Give back an exact copy of the lines from the start of the material through the line bearing "- intros n Hn'.". Include both ends and nothing else.

--

Lemma purge_step npub w0 w k b :
  npub <> "" -> purging npub w0 w k -> b ∈ owned npub (blobs (w_db w)) ->
  exists rem w', client_deleteBlob (b_hash b) (Some npub) w = (Ok rem, w') /\ purging npub w0 w' (S k) /\
    forall b', b' ∈ owned npub (blobs (w_db w)) -> b_hash b' <> b_hash b -> b' ∈ owned npub (blobs (w_db w')).
Proof.
  intros Hne [Hc Hdb Hsz Hrows Hus Hcnt] Hb. apply list_elem_of_filter in Hb as Hb'. destruct Hb' as [Hn Hin].
  destruct (deleteBlob_tx_progress (b_hash b) (Some npub) false (w_db w)) as (last & rem & db' & Htx); [done..| |].
  { exists b. split; [done|]. by apply delete_where_own. }
  exists rem, (set_db db' w). unfold client_deleteBlob.
  assert (client_ok (deleteBlob (b_hash b) (who_npub (Some npub)) (who_all (Some npub))) w =
    (Ok (last, rem), set_db db' w)) as Hcl.
  { rewrite calm_ok, deleteBlob_who by (done || congruence). unfold transaction. simpl. by rewrite Htx. }
  rewrite (bind_eq _ _ _ _ _ Hcl). split; [done|].
  pose proof (deleteBlob_tx_Ok _ _ _ _ _ _ _ Hdb Htx) as (Hok & Hbl & _).
  split; [constructor; simpl; try done|].
  - rewrite Hbl, Forall_forall in *. intros x [_ Hx]%list_elem_of_filter. auto.
  - rewrite <- Hrows, Hbl, list_filter_filter. apply list_filter_iff. intros x.
    rewrite <- not_true_iff_false, delete_where_own. naive_solver.
  - intros n Hn'. rewrite <- Hus by done. eapply deleteBlob_tx_users; [done|exact Htx|].
    intros x _ [_ Hx]%delete_where_own. congruence.
  - rewrite Hbl, Nat.add_succ_r, <- Nat.add_succ_l, owned_delete_length; [done|apply Hdb|done].
  - simpl. intros b' [Hn' Hb']%list_elem_of_filter Hh. rewrite Hbl. apply list_elem_of_filter. split; [done|].
    apply list_elem_of_filter. split; [|done]. rewrite <- not_true_iff_false, delete_where_own. naive_solver.
Qed.

Lemma purging_db npub w0 w w' k : purging npub w0 w k -> w_db w' = w_db w -> calm w' -> purging npub w0 w' k.
Proof. intros [Hc Hdb Hsz Hrows Hus Hcnt] Heq Hc'. by constructor; rewrite ?Heq. Qed.

Lemma purge_batch_calm npub w0 rows js w k p :
  npub <> "" -> purging npub w0 w k -> mapM blobToJson rows = Some js -> NoDup (b_hash <$> rows) ->
  (forall b, b ∈ rows -> b ∈ owned npub (blobs (w_db w))) ->
  exists w', purge_batch npub js p w = (Ok (p + Z.of_nat (length rows)), w') /\
    purging npub w0 w' (k + length rows).
Proof.
  intros Hne. revert js w k p. induction rows as [|b rows IH]; intros js w k p Hp Hjs Hnd Hin.
  - injection Hjs as <-. exists w. cbn [length purge_batch Z.of_nat]. by rewrite Z.add_0_r, Nat.add_0_r.
  - simpl in Hjs. apply bind_Some in Hjs as (j & Hj & (js' & Hjs' & [= <-])%bind_Some).
    rewrite fmap_cons, NoDup_cons in Hnd. destruct Hnd as [Hb Hnd].
    assert (bj_hash j = b_hash b) as Hh by (unfold blobToJson in Hj; by apply bind_Some in Hj as (? & _ & [= <-])).
    destruct (purge_step npub w0 w k b Hne Hp) as (rem & w1 & Hdel & Hp1 & Hrest); [apply Hin; set_solver|].
    cbn [purge_batch]. rewrite Hh, (bind_eq _ _ _ _ _ Hdel).
    assert (exists w2, (if rem =? 0 then deleteBlob_nodes (b_hash b) (bj_replicas j) else ret tt) w1 = (Ok tt, w2) /\
      w_db w2 = w_db w1 /\ calm w2) as (w2 & Hn & Hdb2 & Hc2).
    { destruct (rem =? 0); [|exists w1; split_and!; [done..|apply Hp1]].
      destruct (deleteBlob_nodes_Ok (b_hash b) (bj_replicas j) w1) as (w2 & ? & ? & Hc). exists w2.
      split_and!; [done..|]. apply Hc, Hp1. }
    rewrite (bind_eq _ _ _ _ _ Hn).
    destruct (IH js' w2 (S k) (p + 1)) as (w' & Hbatch & Hp'); [by eapply purging_db|done|done| |].
    { intros b' Hb'. rewrite Hdb2. apply Hrest; [apply Hin; set_solver|].
      intros Heq. apply Hb. rewrite <- Heq. by apply list_elem_of_fmap_2. }
    exists w'. rewrite Hbatch. cbn [length]. split; [do 2 f_equal; lia|]. by rewrite Nat.add_succ_r.
Qed.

--

**Your response**
Lemma purge_step npub w0 w k b :
  npub <> "" -> purging npub w0 w k -> b ∈ owned npub (blobs (w_db w)) ->
  exists rem w', client_deleteBlob (b_hash b) (Some npub) w = (Ok rem, w') /\ purging npub w0 w' (S k) /\
    forall b', b' ∈ owned npub (blobs (w_db w)) -> b_hash b' <> b_hash b -> b' ∈ owned npub (blobs (w_db w')).
Proof.
  intros Hne [Hc Hdb Hsz Hrows Hus Hcnt] Hb. apply list_elem_of_filter in Hb as Hb'. destruct Hb' as [Hn Hin].
  destruct (deleteBlob_tx_progress (b_hash b) (Some npub) false (w_db w)) as (last & rem & db' & Htx); [done..| |].
  { exists b. split; [done|]. by apply delete_where_own. }
  exists rem, (set_db db' w). unfold client_deleteBlob.
  assert (client_ok (deleteBlob (b_hash b) (who_npub (Some npub)) (who_all (Some npub))) w =
    (Ok (last, rem), set_db db' w)) as Hcl.
  { rewrite calm_ok, deleteBlob_who by (done || congruence). unfold transaction. simpl. by rewrite Htx. }
  rewrite (bind_eq _ _ _ _ _ Hcl). split; [done|].
  pose proof (deleteBlob_tx_Ok _ _ _ _ _ _ _ Hdb Htx) as (Hok & Hbl & _).
  split; [constructor; simpl; try done|].
  - rewrite Hbl, Forall_forall in *. intros x [_ Hx]%list_elem_of_filter. auto.
  - rewrite <- Hrows, Hbl, list_filter_filter. apply list_filter_iff. intros x.
    rewrite <- not_true_iff_false, delete_where_own. naive_solver.
  - intros n Hn'. rewrite <- Hus by done. eapply deleteBlob_tx_users; [done|exact Htx|].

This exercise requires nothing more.